### WHAT TO WORK ON
Type out the records again, exactly as they are.

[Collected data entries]
◇ ◇ ◇ ◇ ◇

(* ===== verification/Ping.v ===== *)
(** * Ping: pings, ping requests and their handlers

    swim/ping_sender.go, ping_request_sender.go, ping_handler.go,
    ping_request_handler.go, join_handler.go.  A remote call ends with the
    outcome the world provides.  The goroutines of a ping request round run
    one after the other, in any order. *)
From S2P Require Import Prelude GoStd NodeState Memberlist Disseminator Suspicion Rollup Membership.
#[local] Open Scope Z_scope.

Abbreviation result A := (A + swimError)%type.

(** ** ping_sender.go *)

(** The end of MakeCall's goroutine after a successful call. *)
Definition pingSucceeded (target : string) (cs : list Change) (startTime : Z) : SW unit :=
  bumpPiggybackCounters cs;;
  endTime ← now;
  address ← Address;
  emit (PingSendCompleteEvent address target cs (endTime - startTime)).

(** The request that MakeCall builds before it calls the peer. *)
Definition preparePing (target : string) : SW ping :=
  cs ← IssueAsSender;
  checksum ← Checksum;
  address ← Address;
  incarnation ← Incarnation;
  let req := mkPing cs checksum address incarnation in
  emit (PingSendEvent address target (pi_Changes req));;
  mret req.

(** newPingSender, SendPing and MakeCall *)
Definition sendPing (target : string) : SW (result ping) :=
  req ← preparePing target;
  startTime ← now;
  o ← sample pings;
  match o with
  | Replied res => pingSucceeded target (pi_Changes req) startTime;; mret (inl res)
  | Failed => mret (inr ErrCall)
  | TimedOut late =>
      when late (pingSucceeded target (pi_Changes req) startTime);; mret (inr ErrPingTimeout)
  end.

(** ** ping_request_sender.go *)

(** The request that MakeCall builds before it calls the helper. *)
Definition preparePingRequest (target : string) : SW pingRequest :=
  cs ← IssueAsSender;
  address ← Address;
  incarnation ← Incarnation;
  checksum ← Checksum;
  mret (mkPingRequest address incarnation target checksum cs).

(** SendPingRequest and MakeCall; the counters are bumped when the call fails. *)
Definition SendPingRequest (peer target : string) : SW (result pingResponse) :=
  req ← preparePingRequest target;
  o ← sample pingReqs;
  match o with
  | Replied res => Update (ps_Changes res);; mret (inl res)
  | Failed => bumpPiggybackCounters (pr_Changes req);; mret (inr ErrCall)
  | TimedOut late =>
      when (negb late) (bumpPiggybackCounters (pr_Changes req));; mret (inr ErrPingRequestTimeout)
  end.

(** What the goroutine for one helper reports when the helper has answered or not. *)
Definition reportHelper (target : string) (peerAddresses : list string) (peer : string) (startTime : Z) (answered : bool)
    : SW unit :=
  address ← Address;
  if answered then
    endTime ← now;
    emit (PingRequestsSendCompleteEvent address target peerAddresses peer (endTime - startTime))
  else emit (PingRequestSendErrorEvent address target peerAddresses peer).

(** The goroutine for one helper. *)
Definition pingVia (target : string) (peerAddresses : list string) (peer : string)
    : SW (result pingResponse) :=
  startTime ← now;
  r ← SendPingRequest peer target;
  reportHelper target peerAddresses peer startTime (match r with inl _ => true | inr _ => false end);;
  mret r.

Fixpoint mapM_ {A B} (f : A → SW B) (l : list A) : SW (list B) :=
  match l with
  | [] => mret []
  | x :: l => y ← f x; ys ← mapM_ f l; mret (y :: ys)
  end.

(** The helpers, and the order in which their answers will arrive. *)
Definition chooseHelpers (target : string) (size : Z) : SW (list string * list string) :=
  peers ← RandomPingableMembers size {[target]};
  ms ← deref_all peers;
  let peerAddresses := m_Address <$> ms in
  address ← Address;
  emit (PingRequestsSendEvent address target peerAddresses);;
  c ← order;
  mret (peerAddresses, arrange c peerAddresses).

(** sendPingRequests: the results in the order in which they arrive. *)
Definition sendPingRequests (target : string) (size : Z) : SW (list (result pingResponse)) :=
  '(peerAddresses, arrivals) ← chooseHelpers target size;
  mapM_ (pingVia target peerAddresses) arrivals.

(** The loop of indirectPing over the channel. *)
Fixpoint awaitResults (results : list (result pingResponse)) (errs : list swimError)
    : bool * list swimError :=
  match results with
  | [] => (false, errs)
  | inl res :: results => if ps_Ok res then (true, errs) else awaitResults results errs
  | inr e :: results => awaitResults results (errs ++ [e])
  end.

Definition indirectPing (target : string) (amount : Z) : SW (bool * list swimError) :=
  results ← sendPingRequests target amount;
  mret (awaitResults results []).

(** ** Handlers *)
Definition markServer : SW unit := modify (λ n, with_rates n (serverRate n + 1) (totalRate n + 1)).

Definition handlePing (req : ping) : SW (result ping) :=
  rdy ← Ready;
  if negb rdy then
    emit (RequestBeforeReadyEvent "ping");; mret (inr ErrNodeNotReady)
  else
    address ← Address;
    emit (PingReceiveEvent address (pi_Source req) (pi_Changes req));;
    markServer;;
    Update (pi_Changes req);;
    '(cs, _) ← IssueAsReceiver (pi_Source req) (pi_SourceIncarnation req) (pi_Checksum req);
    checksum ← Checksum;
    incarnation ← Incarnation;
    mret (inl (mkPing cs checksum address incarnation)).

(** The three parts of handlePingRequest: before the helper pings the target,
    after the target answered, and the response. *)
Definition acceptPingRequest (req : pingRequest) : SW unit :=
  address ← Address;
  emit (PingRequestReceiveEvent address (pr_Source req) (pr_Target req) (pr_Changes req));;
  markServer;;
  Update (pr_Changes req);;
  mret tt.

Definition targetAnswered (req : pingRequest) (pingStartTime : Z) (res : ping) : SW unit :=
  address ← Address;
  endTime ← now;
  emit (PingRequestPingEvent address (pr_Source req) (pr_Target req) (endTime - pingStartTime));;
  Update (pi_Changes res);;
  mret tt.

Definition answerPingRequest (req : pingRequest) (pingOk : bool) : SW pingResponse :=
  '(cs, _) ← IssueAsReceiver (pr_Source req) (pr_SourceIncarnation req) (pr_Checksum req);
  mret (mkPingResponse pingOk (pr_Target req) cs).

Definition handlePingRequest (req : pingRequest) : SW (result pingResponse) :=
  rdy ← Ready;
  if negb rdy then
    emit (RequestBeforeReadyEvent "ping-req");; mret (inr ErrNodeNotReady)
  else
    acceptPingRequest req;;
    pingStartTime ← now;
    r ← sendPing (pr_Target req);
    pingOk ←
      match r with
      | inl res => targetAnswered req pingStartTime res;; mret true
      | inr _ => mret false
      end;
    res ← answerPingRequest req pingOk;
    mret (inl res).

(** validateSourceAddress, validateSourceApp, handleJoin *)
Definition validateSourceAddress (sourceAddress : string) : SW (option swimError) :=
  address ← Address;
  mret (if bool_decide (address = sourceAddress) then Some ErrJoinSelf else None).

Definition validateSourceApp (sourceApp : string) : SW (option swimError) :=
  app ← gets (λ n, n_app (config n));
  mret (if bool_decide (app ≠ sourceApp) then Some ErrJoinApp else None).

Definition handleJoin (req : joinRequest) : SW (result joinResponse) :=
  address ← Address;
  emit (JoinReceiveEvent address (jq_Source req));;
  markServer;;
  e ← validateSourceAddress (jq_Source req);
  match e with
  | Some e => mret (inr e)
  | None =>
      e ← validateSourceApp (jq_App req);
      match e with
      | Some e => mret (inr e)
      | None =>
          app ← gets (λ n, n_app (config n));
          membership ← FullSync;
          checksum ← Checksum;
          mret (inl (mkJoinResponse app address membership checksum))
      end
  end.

◇ ◇ ◇ ◇ ◇

### REPLY
(* ===== verification/Ping.v ===== *)
(** * Ping: pings, ping requests and their handlers

    swim/ping_sender.go, ping_request_sender.go, ping_handler.go,
    ping_request_handler.go, join_handler.go.  A remote call ends with the
    outcome the world provides.  The goroutines of a ping request round run
    one after the other, in any order. *)
From S2P Require Import Prelude GoStd NodeState Memberlist Disseminator Suspicion Rollup Membership.
#[local] Open Scope Z_scope.

Abbreviation result A := (A + swimError)%type.

(** ** ping_sender.go *)

(** The end of MakeCall's goroutine after a successful call. *)
Definition pingSucceeded (target : string) (cs : list Change) (startTime : Z) : SW unit :=
  bumpPiggybackCounters cs;;
  endTime ← now;
  address ← Address;
  emit (PingSendCompleteEvent address target cs (endTime - startTime)).

(** The request that MakeCall builds before it calls the peer. *)
Definition preparePing (target : string) : SW ping :=
  cs ← IssueAsSender;
  checksum ← Checksum;
  address ← Address;
  incarnation ← Incarnation;
  let req := mkPing cs checksum address incarnation in
  emit (PingSendEvent address target (pi_Changes req));;
  mret req.

(** newPingSender, SendPing and MakeCall *)
Definition sendPing (target : string) : SW (result ping) :=
  req ← preparePing target;
  startTime ← now;
  o ← sample pings;
  match o with
  | Replied res => pingSucceeded target (pi_Changes req) startTime;; mret (inl res)
  | Failed => mret (inr ErrCall)
  | TimedOut late =>
      when late (pingSucceeded target (pi_Changes req) startTime);; mret (inr ErrPingTimeout)
  end.

(** ** ping_request_sender.go *)

(** The request that MakeCall builds before it calls the helper. *)
Definition preparePingRequest (target : string) : SW pingRequest :=
  cs ← IssueAsSender;
  address ← Address;
  incarnation ← Incarnation;
  checksum ← Checksum;
  mret (mkPingRequest address incarnation target checksum cs).

(** SendPingRequest and MakeCall; the counters are bumped when the call fails. *)
Definition SendPingRequest (peer target : string) : SW (result pingResponse) :=
  req ← preparePingRequest target;
  o ← sample pingReqs;
  match o with
  | Replied res => Update (ps_Changes res);; mret (inl res)
  | Failed => bumpPiggybackCounters (pr_Changes req);; mret (inr ErrCall)
  | TimedOut late =>
      when (negb late) (bumpPiggybackCounters (pr_Changes req));; mret (inr ErrPingRequestTimeout)
  end.

(** What the goroutine for one helper reports when the helper has answered or not. *)
Definition reportHelper (target : string) (peerAddresses : list string) (peer : string) (startTime : Z) (answered : bool)
    : SW unit :=
  address ← Address;
  if answered then
    endTime ← now;
    emit (PingRequestsSendCompleteEvent address target peerAddresses peer (endTime - startTime))
  else emit (PingRequestSendErrorEvent address target peerAddresses peer).

(** The goroutine for one helper. *)
Definition pingVia (target : string) (peerAddresses : list string) (peer : string)
    : SW (result pingResponse) :=
  startTime ← now;
  r ← SendPingRequest peer target;
  reportHelper target peerAddresses peer startTime (match r with inl _ => true | inr _ => false end);;
  mret r.

Fixpoint mapM_ {A B} (f : A → SW B) (l : list A) : SW (list B) :=
  match l with
  | [] => mret []
  | x :: l => y ← f x; ys ← mapM_ f l; mret (y :: ys)
  end.

(** The helpers, and the order in which their answers will arrive. *)
Definition chooseHelpers (target : string) (size : Z) : SW (list string * list string) :=
  peers ← RandomPingableMembers size {[target]};
  ms ← deref_all peers;
  let peerAddresses := m_Address <$> ms in
  address ← Address;
  emit (PingRequestsSendEvent address target peerAddresses);;
  c ← order;
  mret (peerAddresses, arrange c peerAddresses).

(** sendPingRequests: the results in the order in which they arrive. *)
Definition sendPingRequests (target : string) (size : Z) : SW (list (result pingResponse)) :=
  '(peerAddresses, arrivals) ← chooseHelpers target size;
  mapM_ (pingVia target peerAddresses) arrivals.

(** The loop of indirectPing over the channel. *)
Fixpoint awaitResults (results : list (result pingResponse)) (errs : list swimError)
    : bool * list swimError :=
  match results with
  | [] => (false, errs)
  | inl res :: results => if ps_Ok res then (true, errs) else awaitResults results errs
  | inr e :: results => awaitResults results (errs ++ [e])
  end.

Definition indirectPing (target : string) (amount : Z) : SW (bool * list swimError) :=
  results ← sendPingRequests target amount;
  mret (awaitResults results []).

(** ** Handlers *)
Definition markServer : SW unit := modify (λ n, with_rates n (serverRate n + 1) (totalRate n + 1)).

Definition handlePing (req : ping) : SW (result ping) :=
  rdy ← Ready;
  if negb rdy then
    emit (RequestBeforeReadyEvent "ping");; mret (inr ErrNodeNotReady)
  else
    address ← Address;
    emit (PingReceiveEvent address (pi_Source req) (pi_Changes req));;
    markServer;;
    Update (pi_Changes req);;
    '(cs, _) ← IssueAsReceiver (pi_Source req) (pi_SourceIncarnation req) (pi_Checksum req);
    checksum ← Checksum;
    incarnation ← Incarnation;
    mret (inl (mkPing cs checksum address incarnation)).

(** The three parts of handlePingRequest: before the helper pings the target,
    after the target answered, and the response. *)
Definition acceptPingRequest (req : pingRequest) : SW unit :=
  address ← Address;
  emit (PingRequestReceiveEvent address (pr_Source req) (pr_Target req) (pr_Changes req));;
  markServer;;
  Update (pr_Changes req);;
  mret tt.

Definition targetAnswered (req : pingRequest) (pingStartTime : Z) (res : ping) : SW unit :=
  address ← Address;
  endTime ← now;
  emit (PingRequestPingEvent address (pr_Source req) (pr_Target req) (endTime - pingStartTime));;
  Update (pi_Changes res);;
  mret tt.

Definition answerPingRequest (req : pingRequest) (pingOk : bool) : SW pingResponse :=
  '(cs, _) ← IssueAsReceiver (pr_Source req) (pr_SourceIncarnation req) (pr_Checksum req);
  mret (mkPingResponse pingOk (pr_Target req) cs).

Definition handlePingRequest (req : pingRequest) : SW (result pingResponse) :=
  rdy ← Ready;
  if negb rdy then
    emit (RequestBeforeReadyEvent "ping-req");; mret (inr ErrNodeNotReady)
  else
    acceptPingRequest req;;
    pingStartTime ← now;
    r ← sendPing (pr_Target req);
    pingOk ←
      match r with
      | inl res => targetAnswered req pingStartTime res;; mret true
      | inr _ => mret false
      end;
    res ← answerPingRequest req pingOk;
    mret (inl res).

(** validateSourceAddress, validateSourceApp, handleJoin *)
Definition validateSourceAddress (sourceAddress : string) : SW (option swimError) :=
  address ← Address;
  mret (if bool_decide (address = sourceAddress) then Some ErrJoinSelf else None).

Definition validateSourceApp (sourceApp : string) : SW (option swimError) :=
  app ← gets (λ n, n_app (config n));
  mret (if bool_decide (app ≠ sourceApp) then Some ErrJoinApp else None).

Definition handleJoin (req : joinRequest) : SW (result joinResponse) :=
  address ← Address;
  emit (JoinReceiveEvent address (jq_Source req));;
  markServer;;
  e ← validateSourceAddress (jq_Source req);
  match e with
  | Some e => mret (inr e)
  | None =>
      e ← validateSourceApp (jq_App req);
      match e with
      | Some e => mret (inr e)
      | None =>
          app ← gets (λ n, n_app (config n));
          membership ← FullSync;
          checksum ← Checksum;
          mret (inl (mkJoinResponse app address membership checksum))
      end
  end.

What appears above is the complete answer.